Construction of charge-reversible coordination-crosslinked spherical nucleic acids to deliver dual anti-cancer genes and ferroptosis payloads.

Spherical nucleic acids (SNAs) are nanostructures with the DNA arranged radially on the surface, thus allowing specific binding with cancer cells expressing high levels of scavenger receptor-A to enhance cellular uptake. However, conventional carriers for SNAs are cytotoxic, not degradable and difficult to deliver multiple payloads. In this study, we developed charge-reversible coordination-crosslinked SNAs to deliver dual anti-cancer genes and ferroptosis payload for anti-cancer purposes.

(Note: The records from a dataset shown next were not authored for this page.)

(** C1. When the script completes, the [delta] series it reads from the
    trace has the length of the [p_a] and [p_b] series, and at every retained
    index its entry is exactly the [p_b] entry minus the [p_a] entry. *)
Theorem delta_is_exact_difference
  num (sub : num -> num -> num) lib raw st out :
  main sub lib raw = (st, Ok out) ->
  length (delta_samples out) = length (p_A_samples out) /\
  length (delta_samples out) = length (p_B_samples out) /\
  forall i, i < length (delta_samples out) ->
    exists a b,
      nth_error (p_A_samples out) i = Some a /\
      nth_error (p_B_samples out) i = Some b /\
      nth_error (delta_samples out) i = Some (sub b a).
Proof.
  intros Hrun.
  destruct (main_inv num sub lib raw st (Ok out) Hrun)
    as [(e & _ & _ & Habs) | (ns & _ & Hbody)]; [discriminate |].
  destruct (main_body_ok num sub lib ns st out Hbody)
    as (m & start & pts & _ & _ & -> & _).
  cbn [delta_samples p_A_samples p_B_samples].
  rewrite !length_map.
  split; [reflexivity |]. split; [reflexivity |].
  intros i Hi. unfold Point in pts.
  destruct (nth_error pts i) as [pt |] eqn:Hpt.
  - exists (pt "p_a"), (pt "p_b").
    rewrite !nth_error_map, Hpt. cbn [option_map].
    split; [reflexivity |]. split; reflexivity.
  - apply nth_error_None in Hpt. lia.
Qed.

Lemma delta_is_exact_difference_witness :
  toy_run = (fst toy_run, Ok toy_outputs) /\
  length (delta_samples toy_outputs) = length (p_A_samples toy_outputs) /\
  nth_error (delta_samples toy_outputs) 0 = Some (10 - 3)%Z.
Proof.
  assert (Hrun : toy_run = (fst toy_run, Ok toy_outputs))
    by (vm_compute; reflexivity).
  split; [exact Hrun |].
  destruct (delta_is_exact_difference Z Z.sub toy_library raw_default
              (fst toy_run) toy_outputs Hrun) as [Hlen [_ Hnth]].
  split; [exact Hlen |].
  destruct (Hnth 0) as (a & b & Ha & Hb & Hd).
  - vm_compute. lia.
  - vm_compute in Ha, Hb. inversion Ha; inversion Hb; subst. exact Hd.
Defined.

(** C2, as stated, fails: with no trials for group A the script asks the
    library to sample and completes; nothing raises [InvalidInput]. *)
Lemma zero_trials_reach_sampling :
  parse_args raw_zero_trials = Ok ns_zero_trials /\
  invalid_observation (n_a ns_zero_trials) (N_a ns_zero_trials) /\
  is_ok (snd zero_trials_run) = true /\
  sampling_started (fst zero_trials_run) = true /\
  ~ rejected_before_sampling zero_trials_run.
Proof.
  split; [reflexivity |].
  split; [vm_compute; right; discriminate |].
  split; [vm_compute; reflexivity |].
  split; [vm_compute; reflexivity |].
  intros [Herr _]. vm_compute in Herr. discriminate.
Qed.

(** C2, amended. The script validates nothing itself: an abort is always an
    exception of [argparse], of subscripting a prior, or of a library call;
    [pm.Binomial] receives the totals and successes exactly as they stand on
    the command line; and a run that completes has called [pm.sample]. *)
Theorem script_forwards_inputs_unchecked
  num (sub : num -> num -> num) lib raw st r :
  main sub lib raw = (st, r) ->
  (forall e, r = Err e ->
     parse_args raw = Err e \/
     (exists ns, parse_args raw = Ok ns /\
                 (uniform_bounds (priors_a ns) = Err e \/
                  uniform_bounds (priors_b ns) = Err e)) \/
     library_raises lib e) /\
  (forall name p n observed,
     In (EvBinomial name p n observed) (events st) ->
     (name = "obs_a" /\ n = arg_value (raw_N_a raw) /\
      observed = arg_value (raw_n_a raw)) \/
     (name = "obs_b" /\ n = arg_value (raw_N_b raw) /\
      observed = arg_value (raw_n_b raw))) /\
  (is_ok r = true -> sampling_started st = true).
Proof.
  intros Hrun.
  destruct (main_inv num sub lib raw st r Hrun)
    as [(e & Hparse & -> & ->) | (ns & Hparse & Hbody)].
  - split; [| split].
    + intros e' He'. inversion He'; subst. left. exact Hparse.
    + cbn. intros ? ? ? ? [].
    + cbn. discriminate.
  - split; [| split].
    + intros e ->. right.
      destruct (main_body_abort num sub lib ns st e Hbody) as [H | [H | H]].
      * left. exists ns. auto.
      * left. exists ns. auto.
      * right. exact H.
    + intros name p n observed Hin.
      pose proof (main_event num sub lib raw ns st r _ Hparse Hrun Hin) as Hev.
      destruct (parse_args_fields raw ns Hparse)
        as (Hna & Hnb & HNa & HNb & _ & _).
      cbn [script_event] in Hev.
      rewrite <- Hna, <- Hnb, <- HNa, <- HNb. tauto.
    + destruct r as [out | e]; [| discriminate].
      intros _.
      destruct (main_body_ok num sub lib ns st out Hbody)
        as (_ & _ & _ & _ & _ & _ & Hs).
      exact Hs.
Qed.

Lemma script_forwards_inputs_unchecked_witness :
  zero_trials_run = (fst zero_trials_run, snd zero_trials_run) /\
  sampling_started (fst zero_trials_run) = true.
Proof.
  assert (Hrun : zero_trials_run = (fst zero_trials_run, snd zero_trials_run))
    by (destruct zero_trials_run; reflexivity).
  split; [exact Hrun |].
  destruct (script_forwards_inputs_unchecked Z Z.sub toy_library
              raw_zero_trials _ _ Hrun) as [_ [_ Hdone]].
  apply Hdone. vm_compute. reflexivity.
Defined.

(** C5. When a prior argument is absent, the group's prior is the list
    [[0,1]]: every [pm.Uniform] call for that group gets [lower=0] and
    [upper=1], and the call for group A, the first of the block, is issued. *)
Theorem absent_prior_defaults_to_unit_interval
  num (sub : num -> num -> num) lib raw ns st r :
  parse_args raw = Ok ns ->
  main sub lib raw = (st, r) ->
  (raw_p_a raw = None ->
   priors_a ns = PyList [PyInt 0; PyInt 1] /\
   In (EvUniform "p_a" (PyInt 0) (PyInt 1)) (events st) /\
   forall lo hi, In (EvUniform "p_a" lo hi) (events st) ->
                 lo = PyInt 0 /\ hi = PyInt 1) /\
  (raw_p_b raw = None ->
   priors_b ns = PyList [PyInt 0; PyInt 1] /\
   forall lo hi, In (EvUniform "p_b" lo hi) (events st) ->
                 lo = PyInt 0 /\ hi = PyInt 1).
Proof.
  intros Hparse Hrun.
  destruct (parse_args_fields raw ns Hparse) as (_ & _ & _ & _ & Hpa & Hpb).
  assert (Hbody : main_body sub lib ns (initial_state num) = (st, r))
    by (unfold main in Hrun; rewrite Hparse in Hrun; exact Hrun).
  split; intros Habsent.
  - rewrite Habsent in Hpa; cbn in Hpa.
    assert (Hpriors : priors_a ns = PyList [PyInt 0; PyInt 1])
      by (unfold priors_a; rewrite Hpa; reflexivity).
    assert (Hbounds : uniform_bounds (priors_a ns) = Ok (PyInt 0, PyInt 1))
      by (rewrite Hpriors; reflexivity).
    split; [exact Hpriors |]. split.
    + exact (main_body_calls_uniform_a num sub lib ns st r _ _ Hbody Hbounds).
    + intros lo hi Hin.
      pose proof (main_event num sub lib raw ns st r _ Hparse Hrun Hin) as Hev.
      cbn [script_event] in Hev.
      destruct Hev as [[_ Hb] | [Hname _]]; [| discriminate].
      rewrite Hbounds in Hb. inversion Hb; subst. split; reflexivity.
  - rewrite Habsent in Hpb; cbn in Hpb.
    assert (Hpriors : priors_b ns = PyList [PyInt 0; PyInt 1])
      by (unfold priors_b; rewrite Hpb; reflexivity).
    split; [exact Hpriors |].
    intros lo hi Hin.
    pose proof (main_event num sub lib raw ns st r _ Hparse Hrun Hin) as Hev.
    cbn [script_event] in Hev.
    destruct Hev as [[Hname _] | [_ Hb]]; [discriminate |].
    rewrite Hpriors in Hb. inversion Hb; subst. split; reflexivity.
Qed.

Lemma absent_prior_defaults_to_unit_interval_witness :
  parse_args raw_default = Ok ns_default /\
  priors_a ns_default = PyList [PyInt 0; PyInt 1] /\
  priors_b ns_default = PyList [PyInt 0; PyInt 1] /\
  In (EvUniform "p_a" (PyInt 0) (PyInt 1)) (events (fst toy_run)).
Proof.
  assert (Hrun : toy_run = (fst toy_run, snd toy_run))
    by (destruct toy_run; reflexivity).
  destruct (absent_prior_defaults_to_unit_interval Z Z.sub toy_library
              raw_default ns_default _ _ eq_refl Hrun) as [Ha Hb].
  destruct (Ha eq_refl) as [Hpa [Hin _]].
  destruct (Hb eq_refl) as [Hpb _].
  split; [reflexivity |]. split; [exact Hpa |]. split; [exact Hpb | exact Hin].
Defined.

To this end, we modified poly(lactic acid) (PLA) with functionalized side chains to allow its binding with antisense oligonucleotides (ASOs) and siRNA, annealed two single-stranded RNAs to obtain double-stranded RNA, and introduced a polyethylene glycol (PEG) shell to enhance the circulation time. Additionally, the ferroptosis payload imidazole was coordinated with iron ions as a core-crosslinked group to enhance the stability of SNAs and efficiency to kill cancer cells. We demonstrated that this novel nanocomplex efficiently internalized and killed CT-26 cells in vitro. In vivo data confirmed that the dual gene delivery system successfully targeted CT-26 tumors in tumor-bearing BALB/c mice, and exhibited strong tumor suppression ability, without inducing adverse toxic effects. Taken together, our dual gene therapy system offered an enhanced anti-tumor solution by simultaneously delivering dual anti-cancer genes and ferroptosis payload in tumor microenvironment.